== Segment start ==

(** * The email scheduler service: dispatch scheduling engine

    A shallow embedding of [mini-services/email-scheduler/index.ts] and of
    [mini-services/email-scheduler/lib/security.ts]: the request schema, the
    submission handler, the two listing handlers, the Redis rate limiter and
    the BullMQ worker, over an explicit model of the three collaborators the
    service talks to (the relational store, the counter store, the task
    queue).

    Conventions.
    - Instants are [Z] milliseconds since the epoch, as [Date.getTime()] and
      [Date.now()] give them.  [delaySeconds] and [hourlyLimit] are whole
      numbers.
    - Strings are [string]; the text functions ([trim], [toLowerCase], the
      address pattern) are given on ASCII.
    - Asynchronous code is run in program order: the callbacks that
      [Promise.all] collects are run by increasing index, each to its end,
      and a rejected callback does not stop the others.
    - Every clock reading, the mail transport's answer and the queue's
      acceptance of a task are inputs of the operation that uses them.
    - Console output ([console.log], [logAccessAttempt]) is left out. *)

From stdpp Require Import base option strings list gmap pretty.
From Stdlib Require Import ZArith Lia Ascii.

Open Scope string_scope.
Open Scope Z_scope.

(** ** Text helpers *)

Module Text.

(** The ASCII part of the class [\s] (and of what [String.prototype.trim]
    strips): tab, line feed, vertical tab, form feed, carriage return,
    space. *)
Definition is_space (c : ascii) : bool :=
  let n := nat_of_ascii c in
  ((9 <=? n)%nat && (n <=? 13)%nat) || (n =? 32)%nat.

Definition lower (c : ascii) : ascii :=
  let n := nat_of_ascii c in
  if ((65 <=? n)%nat && (n <=? 90)%nat)%bool then ascii_of_nat (n + 32) else c.

Fixpoint drop_spaces (l : list ascii) : list ascii :=
  match l with
  | c :: l' => if is_space c then drop_spaces l' else l
  | [] => []
  end.

(** [s.trim()] *)
Definition trim (s : string) : string :=
  String.string_of_list_ascii
    (rev (drop_spaces (rev (drop_spaces (String.list_ascii_of_string s))))).

(** [s.toLowerCase()] *)
Definition toLowerCase (s : string) : string :=
  String.string_of_list_ascii (map lower (String.list_ascii_of_string s)).

Definition is_at (c : ascii) : bool := (nat_of_ascii c =? 64)%nat.
Definition is_dot (c : ascii) : bool := (nat_of_ascii c =? 46)%nat.

(** [s.split('@')[0]]: the text before the first [@] (all of [s] when it
    has none). *)
Fixpoint before_at (s : string) : string :=
  match s with
  | EmptyString => EmptyString
  | String c s' => if is_at c then EmptyString else String c (before_at s')
  end.

(** The text after the first [@], when there is one. *)
Fixpoint after_at (s : string) : option string :=
  match s with
  | EmptyString => None
  | String c s' => if is_at c then Some s' else after_at s'
  end.

(** A character of the class [^\s@]. *)
Definition plain (c : ascii) : bool := negb (is_space c) && negb (is_at c).

Definition all_plain (s : string) : bool :=
  forallb plain (String.list_ascii_of_string s).

(** [l] matches [[^\s@]+\.[^\s@]+], given that all of [l] is plain: some
    dot has a character before it and a character after it. *)
Fixpoint inner_dot (seen_one : bool) (l : list ascii) : bool :=
  match l with
  | c :: ((_ :: _) as l') => (seen_one && is_dot c) || inner_dot true l'
  | _ => false
  end.

(** [/^[^\s@]+@[^\s@]+\.[^\s@]+$/.test(s)] *)
Definition emailRegex_test (s : string) : bool :=
  match after_at s with
  | None => false
  | Some domain =>
      let loc := before_at s in
      negb (String.length loc =? 0)%nat && all_plain loc
      && all_plain domain
      && inner_dot false (String.list_ascii_of_string domain)
  end.

End Text.

(** ** Data model ([types/email.ts]) *)

Inductive RecipientStatus := pending | scheduled | sent | failed.
Inductive JobStatus := job_pending | job_processing | job_completed | job_failed.

Global Instance RecipientStatus_eq_dec : EqDecision RecipientStatus.
Proof. solve_decision. Defined.
Global Instance JobStatus_eq_dec : EqDecision JobStatus.
Proof. solve_decision. Defined.

Record User := mkUser {
  user_id : string;
  user_email : string;
  user_name : option string
}.

Record EmailJob := mkEmailJob {
  job_id : string;
  job_subject : string;
  job_body : string;
  scheduledFor : Z;
  delaySeconds : Z;
  hourlyLimit : Z;
  job_status : JobStatus;
  job_userId : string
}.

Record EmailRecipient := mkEmailRecipient {
  rcp_id : string;
  rcp_email : string;
  emailJobId : string;
  rcp_status : RecipientStatus;
  scheduledAt : option Z;
  sentAt : option Z;
  errorMessage : option string;
  retryCount : Z
}.

(** [SendEmailJobData], the payload of a queued task. *)
Record SendEmailJobData := mkTask {
  t_recipientId : string;
  t_email : string;
  t_subject : string;
  t_body : string;
  t_jobId : string;
  t_userId : string;
  t_hourlyLimit : Z
}.

(** The options [emailQueue.add] is called with. *)
Record QueuedTask := mkQueued {
  q_data : SendEmailJobData;
  q_delay : Z;
  q_attempts : Z;
  q_backoff : Z
}.

(** ** Thrown values *)

Inductive Thrown :=
| ErrorObj (message : string)              (* a plain [Error] *)
| ZodError (paths : list string)           (* one path per issue *)
| PrismaKnown (code : string)              (* [PrismaClientKnownRequestError] *)
| PrismaValidation                         (* [PrismaClientValidationError] *)
| NotAnError.                              (* a thrown value that is no [Error] *)

Definition rateLimitMessage : string := "Rate limit exceeded, will retry next hour".

(** [error instanceof Error ? error.message : 'Unknown error'].  The messages
    of the library errors are the libraries' own text, written here as a
    bracketed tag. *)
Definition message_or_unknown (e : Thrown) : string :=
  match e with
  | ErrorObj m => m
  | ZodError _ => "[zod issues]"
  | PrismaKnown code => "[prisma " +:+ code +:+ "]"
  | PrismaValidation => "[prisma validation]"
  | NotAnError => "Unknown error"
  end.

== Segment end ==

**Task directions**
Beginning with the line that contains "ZodError _ =>", repeat every line through the end of the records and nothing more.

**Answer to this task**
  | ZodError _ => "[zod issues]"
  | PrismaKnown code => "[prisma " +:+ code +:+ "]"
  | PrismaValidation => "[prisma validation]"
  | NotAnError => "Unknown error"
  end.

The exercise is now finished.